Vor einer Woche war im Zusammenhang mit den für die Zulassung zur Wahl geforderten Unterschriftenlisten ein offener Brief Rybkins gedruckt worden, der Putin als Fehlbesetzung auf der Kommandobrücke des Staatsschiffs erklärt: mehrfacher Verfassungsbruch, Tschetschenienkrieg und Beteiligung an verschiedenen Unternehmen, so lauteten die Vorwürfe. „Russlands größter Oligarch“, sagte Rybkin im russischen Dienst von Radio Liberty (RFL), heiße Putin. Rybkin klagte, auf seine Unterschriftensammler werde massiv Druck ausgeübt. Sie sollten ihre Kennung auf den Listen für eine Fälschung erklären. Sollten sie widersprechen, sei Studenten in der nordkaukasischen Teilrepublik Kabardino-Balkarien mit Relegierung gedroht worden. Er selbst werde weiter aggressiv beschattet, sagte Rybkin, sogar auf Auslandsreisen. Seine „Begleiter“ würden das gleiche Hotel und den gleichen Flug buchen.

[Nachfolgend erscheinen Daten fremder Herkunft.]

(** * Blackjack: the console game (blackjack.py) and the web session (app.py)

    A shallow embedding of the two Python programs and the proofs of the
    properties their specification states.  Cards are pairs of strings, as in
    the source; hands and decks are lists whose last element is the top of the
    deck (Python's [list.pop()] and [list.append]); integers are [Z];
    exceptions are values of [exn] carried by [result]. *)

From Equations Require Import Equations.
From stdpp Require Import base tactics option list strings.
From Stdlib Require Import ZArith DecimalString Lia.
From Stdlib Require Import Ascii.

Local Open Scope string_scope.
Local Open Scope list_scope.
Local Open Scope Z_scope.

(** ** Exceptions and results *)

(** The Python exceptions the two programs can raise. *)
Inductive exn : Set :=
  | IndexError       (* list.pop() on an empty list, list index out of range *)
  | ValueError       (* int() on a string that is not a number *)
  | TypeError        (* iterating or indexing None *)
  | AttributeError   (* None.append, None.pop *)
  | EOFError.        (* input() at the end of the input *)

Inductive result (A : Type) : Type :=
  | Ok (a : A)
  | Err (e : exn).
Arguments Ok {A} a.
Arguments Err {A} e.

(** [result] is a monad; [x ← r; k] stops at the first exception. *)
#[global] Instance result_ret : MRet result := fun A a => Ok a.
#[global] Instance result_bind : MBind result := fun A B k r =>
  match r with
  | Ok a => k a
  | Err e => Err e
  end.

#[global] Instance exn_eq_dec : EqDecision exn.
Proof. solve_decision. Defined.

(** ** State with exceptions

    A computation that mutates a store of type [S] and may raise: the store is
    returned in both cases, since what was written before an exception stays
    written. *)
Definition M (S A : Type) : Type := S -> S * result A.

#[global] Instance M_ret {S} : MRet (M S) := fun A a s => (s, Ok a).
#[global] Instance M_bind {S} : MBind (M S) := fun A B k m s =>
  match m s with
  | (s', Ok a) => k a s'
  | (s', Err e) => (s', Err e)
  end.

Definition raise {S A} (e : exn) : M S A := fun s => (s, Err e).
Definition lift {S A} (r : result A) : M S A := fun s => (s, r).
Definition gets {S A} (f : S -> A) : M S A := fun s => (s, Ok (f s)).
Definition modify {S} (f : S -> S) : M S unit := fun s => (f s, Ok tt).

(** ** Cards *)

(** A card is the tuple [(rank, suit)]. *)
Definition card : Type := string * string.

Definition RANKS : list string :=
  ["2"; "3"; "4"; "5"; "6"; "7"; "8"; "9"; "10"; "J"; "Q"; "K"; "A"].
Definition SUITS : list string := ["♠"; "♥"; "♦"; "♣"].

(** ** Text

    A Python [str] is a sequence of code points.  The strings of this file
    hold its UTF-8 encoding, as the literals for the suits do: [code_points]
    reads a string as the [str] it encodes and [text] writes one back.  A byte
    that starts no well-formed sequence is read as the code point of its own
    value; no [str] is encoded by a string with such a byte. *)
Definition continuation (a : ascii) : option N :=
  let n := N_of_ascii a in
  if (0x80 <=? n)%N && (n <? 0xC0)%N then Some (n - 0x80)%N else None.

Fixpoint code_points (s : string) : list N :=
  match s with
  | EmptyString => []
  | String a r1 =>
      let n := N_of_ascii a in
      let lone := n :: code_points r1 in
      if (n <? 0xC0)%N then lone
      else
        match r1 with
        | EmptyString => lone
        | String b r2 =>
            match continuation b with
            | None => lone
            | Some x1 =>
                if (n <? 0xE0)%N then ((n - 0xC0) * 64 + x1)%N :: code_points r2
                else
                  match r2 with
                  | EmptyString => lone
                  | String c r3 =>
                      match continuation c with
                      | None => lone
                      | Some x2 =>
                          if (n <? 0xF0)%N
                          then ((n - 0xE0) * 4096 + x1 * 64 + x2)%N :: code_points r3
                          else
                            match r3 with
                            | EmptyString => lone
                            | String d r4 =>
                                match continuation d with
                                | None => lone
                                | Some x3 =>
                                    ((n - 0xF0) * 262144 + x1 * 4096 + x2 * 64 + x3)%N
                                    :: code_points r4
                                end
                            end
                      end
                  end
            end
        end
  end.

Definition bytes (ns : list N) : string :=
  foldr (fun n s => String (ascii_of_N n) s) EmptyString ns.

Definition utf8 (c : N) : string :=
  (if c <? 0x80 then bytes [c]
   else if c <? 0x800 then bytes [0xC0 + c / 64; 0x80 + c mod 64]
   else if c <? 0x10000
        then bytes [0xE0 + c / 4096; 0x80 + (c / 64) mod 64; 0x80 + c mod 64]
        else bytes [0xF0 + c / 262144; 0x80 + (c / 4096) mod 64;
                    0x80 + (c / 64) mod 64; 0x80 + c mod 64])%N.

Definition text (cs : list N) : string :=
  foldr (fun c s => utf8 c +:+ s) EmptyString cs.

(** ** Python's string functions *)

(** [str.isspace] of one code point, the blanks that [str.strip] removes:
    the ASCII blanks (tab to carriage return, the four separators 0x1C to
    0x1F, the space) and the Unicode ones (next line, no-break space, ogham
    space, en quad to hair space, line and paragraph separator, narrow
    no-break space, medium mathematical space, ideographic space). *)
Definition is_space (c : N) : bool :=
  ((9 <=? c) && (c <=? 13) || (0x1C <=? c) && (c <=? 0x20) ||
   (c =? 0x85) || (c =? 0xA0) || (c =? 0x1680) ||
   (0x2000 <=? c) && (c <=? 0x200A) || (c =? 0x2028) || (c =? 0x2029) ||
   (c =? 0x202F) || (c =? 0x205F) || (c =? 0x3000))%N.

Fixpoint lstrip_by (blank : N → bool) (cs : list N) : list N :=
  match cs with
  | c :: cs' => if blank c then lstrip_by blank cs' else cs
  | [] => []
  end.

Definition strip_by (blank : N → bool) (cs : list N) : list N :=
  reverse (lstrip_by blank (reverse (lstrip_by blank cs))).

Definition strip (s : string) : string :=
  text (strip_by is_space (code_points s)).

(** [str.lower] of one code point.  The upper-case letters of ASCII, and the
    two code points outside ASCII whose lower-case form has an ASCII letter
    in it: the Kelvin sign (k) and the dotted capital I (i and a combining
    dot).  Every other code point outside ASCII is left as it is: Python
    gives it a lower-case form outside ASCII, so [lower s] is what Python
    gives whenever either of the two is ASCII text, which is what the
    comparisons with 'h', 'hit', 's', 'stand', 'y' and 'yes' look at. *)
Definition lower_point (c : N) : list N :=
  (if (0x41 <=? c) && (c <=? 0x5A) then [c + 32]
   else if c =? 0x212A then [0x6B]
   else if c =? 0x130 then [0x69; 0x307]
   else [c])%N.

Definition lower (s : string) : string :=
  text (c ← code_points s; lower_point c).

(** The code points that are the digit zero of a script (Unicode 14, the
    version of Python 3.11); the nine that follow each are its digits one to
    nine. *)
Definition decimal_zeros : list N :=
  [0x30; 0x660; 0x6F0; 0x7C0; 0x966; 0x9E6; 0xA66; 0xAE6; 0xB66; 0xBE6;
   0xC66; 0xCE6; 0xD66; 0xDE6; 0xE50; 0xED0; 0xF20; 0x1040; 0x1090; 0x17E0;
   0x1810; 0x1946; 0x19D0; 0x1A80; 0x1A90; 0x1B50; 0x1BB0; 0x1C40; 0x1C50;
   0xA620; 0xA8D0; 0xA900; 0xA9D0; 0xA9F0; 0xAA50; 0xABF0; 0xFF10; 0x104A0;
   0x10D30; 0x11066; 0x110F0; 0x11136; 0x111D0; 0x112F0; 0x11450; 0x114D0;
   0x11650; 0x116C0; 0x11730; 0x118E0; 0x11950; 0x11C50; 0x11D50; 0x11DA0;
   0x16A60; 0x16AC0; 0x16B50; 0x1D7CE; 0x1D7D8; 0x1D7E2; 0x1D7EC; 0x1D7F6;
   0x1E140; 0x1E2F0; 0x1E950; 0x1FBF0]%N.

Auch die bekannte Journalistin Jelena Tregubowa hat für den Sprengsatz an ihrer Wohnungstür, der sie Anfang vergangener Woche beinahe getötet hätte, nur eine Erklärung: den Wahlkampf. Tregubowa ist Verfasserin des Buches „Die Märchen des Kreml-Diggers“, das Interna vom Machtkampf der Einflussgruppen in Putins Umgebung ausplaudert. Die Ermittler versuchen, den Vorfall als „Rowdytum“ von Heranwachsenden herunterzuspielen. Menschenrechtsgruppen aber haben Putin in einem offenen Brief aufgefordert, persönlich die Kontrolle des Falls zu übernehmen. Allein schon, um „unheilvollen Spekulationen“ vorzubeugen.